Начнем, однако, с биографических вопросов. Был ли Тадеуш Кантор непосредственным свидетелем Катастрофы? Нам немногое известно на эту тему. Видел ли он, например, толпы, переправляющиеся в марте 1941 года со своими пожитками через мост на Висле из Казимежа на Подгуже, где было создано краковское гетто? Точно известен, однако, факт, что в ноябре 1942 года Кантор вместе с матерью, сестрой, шурином и племянницей переехал на улицу Венгерскую, которая до недавнего времени была частью гетто. После первой волны массовых депортаций границы гетто были изменены, часть опустевших улиц заселили жителями других районов. До весны 1943 года продолжалась ликвидация: людей вывозили в лагеря смерти, расправлялись с ними на улицах. А значит, в течение нескольких месяцев Кантор находился в непосредственном соседстве с этими событиями. Стоит также добавить, что на Венгерской улице ранее находились молитвенный дом и интернат для еврейских детей.

Существуют также предположения, что Кантор мог пребывать в Велёполе сразу же после или даже еще во время ликвидации еврейской общины его родного городка — на эту мысль наталкивают календари оккупационной биографии Кантора, составленные Юзефом Хробаком[654]. Из них мы можем также узнать, что Кантор работал в качестве рисовальщика в Institut für Deutsche Ostarbeit, в рамках которого функционировала также расовая секция. Кантор начал работать там через два месяца после печально известных антропометрических исследований, которые были произведены на жителях тарновского гетто перед его ликвидацией. Работал он также в живописной мастерской Staatstheater, которая располагалась в синагоге Исаака, опустевшей после выселения жителей Казимежа. Это, конечно, всего лишь некоторые факты и обстоятельства.

Хотя биография проясняет совсем немного, максимум дает аргументы для того, чтобы осторожно сформулировать гипотезы, можно, однако, удивиться тому радикализму и проницательности, с какими Тадеуш Кантор разыграл в спектакле «Водяная курочка» ситуацию, которую я хотел бы назвать — вслед за Дори Лаубом — «событием без свидетеля».

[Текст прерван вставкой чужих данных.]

(** C8 (fails on the code): a cancel that arrives while the request of a
    tick is in flight does not end the loop.  During the second tick it
    rejects the confirmation with [MFAConfirmationCanceledError], yet when
    the response arrives the tick schedules its successor, which fires and
    polls again; during the first tick it does nothing at all. *)
Theorem C8_cancel_during_request_keeps_polling :
  let a := signed_in "access" "refresh" in
  let created := answer 201 (challenge_json "c1" PENDING 1000) in
  let pending := answer 200 (challenge_json "c1" PENDING 1000) in
  let w1 := run (boot a) [CallGetMFAConfirmedToken; Responds 0 created 10] in
  let w2 := run w1 [Responds 1 pending 20; TimerFires 0] in
  let canceled := step w2 CallCancel in
  let after := run canceled [Responds 2 pending 30; TimerFires 1] in
  (settled w2 0%nat = None
   /\ rejectMFAConfirmation (auth w2) = Some 0%nat
   /\ log w2 = [ (POST, "/api/user/mfa/challenges");
                 (GET, "/api/user/mfa/challenges/c1");
                 (GET, "/api/user/mfa/challenges/c1") ])
  /\ (settled canceled 0%nat = Some (Rejected MFAConfirmationCanceledError)
      /\ log canceled = log w2)
  /\ (is_Some (timers (step canceled (Responds 2 pending 30)) !! 1%nat)
      /\ log after = [ (POST, "/api/user/mfa/challenges");
                       (GET, "/api/user/mfa/challenges/c1");
                       (GET, "/api/user/mfa/challenges/c1");
                       (GET, "/api/user/mfa/challenges/c1") ])
  /\ (settled w1 0%nat = None /\ step w1 CallCancel = w1).
Proof.
  cbv zeta. split; [|split; [|split]].
  - repeat apply conj; vm_compute; reflexivity.
  - split; vm_compute; reflexivity.
  - split; [|vm_compute; reflexivity]. vm_compute. eexists. reflexivity.
  - split; [vm_compute; reflexivity|]. apply cancel_without_poll.
    + vm_compute. reflexivity.
    + intros i H. vm_compute in H. discriminate.
Qed.

(** ** The poll loop of one confirmation *)

Lemma undecided_same w w' : promises w' = promises w -> undecided w -> undecided w'.
Proof. intros E H q. unfold attempts. rewrite E. apply H. Qed.

Lemma undecided_settle w w' p s :
  decided s = false -> promises w' = promises w -> undecided w ->
  undecided (settle p s w').
Proof.
  intros D E H q. rewrite attempts_settle.
  destruct (decide (p = q)); [|apply (undecided_same w w' E H)].
  rewrite existsb_app. simpl. rewrite D.
  rewrite (undecided_same w w' E H p). reflexivity.
Qed.

Lemma looping_idle w : undecided w -> idle w -> looping w.
Proof.
  intros U I. split; [exact U|]. split; [left; exact I|].
  intros n p H. destruct I as [_ I]. rewrite I, lookup_empty in H. discriminate.
Qed.

Lemma request_send_err a path m b e :
  request_send a path m b = Err e -> e = UserUnauthorizedError.
Proof. unfold request_send. destruct (_token a); congruence. Qed.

Работая над четвертым (после «Каракатицы», «В маленькой усадьбе», «Сумасшедшего и монахини») спектаклем, использующим драматический текст Виткация, Кантор интенсивно размышлял над тем, как расположить по отношению друг к другу зрительный зал и сцену, зрителей и актеров. В этом случае, однако, речь не шла о поиске пространственных решений, а скорее о структуре события, которая радикализирует состояние зрителей и актеров, позиционирует их как крайне близких друг другу и в то же время — крайне чуждых, допускает разнообразные формы фамильярности и не позволяет этим двум мирам объединиться, вышибает как зрителей, так и актеров из рамок всего того, что им до сих пор довелось пережить. Из неопубликованных записок Кантора можно извлечь разнообразные варианты этой ситуации. Но есть и одна общая тема: актер и то, что он делает, должны оставаться чуждыми и недоступными зрителю — не поддающимися ассимиляции. Зрительный зал «подслушивает» сценическую действительность, оказывается вовлечен в некую не вполне ясную ситуацию, поскольку тут происходит то, что — как пишет Кантор — «не должно иметь свидетелей». При этом он отмечает, что идея измененной ситуации зрителя и актера не была им выдумана специально для этого спектакля: «эта идея сидела внутри меня». Можно задать вопрос, чем она по сути своей была: открытым еще ранее эстетическим правилом или, скорее, травматическим осадком?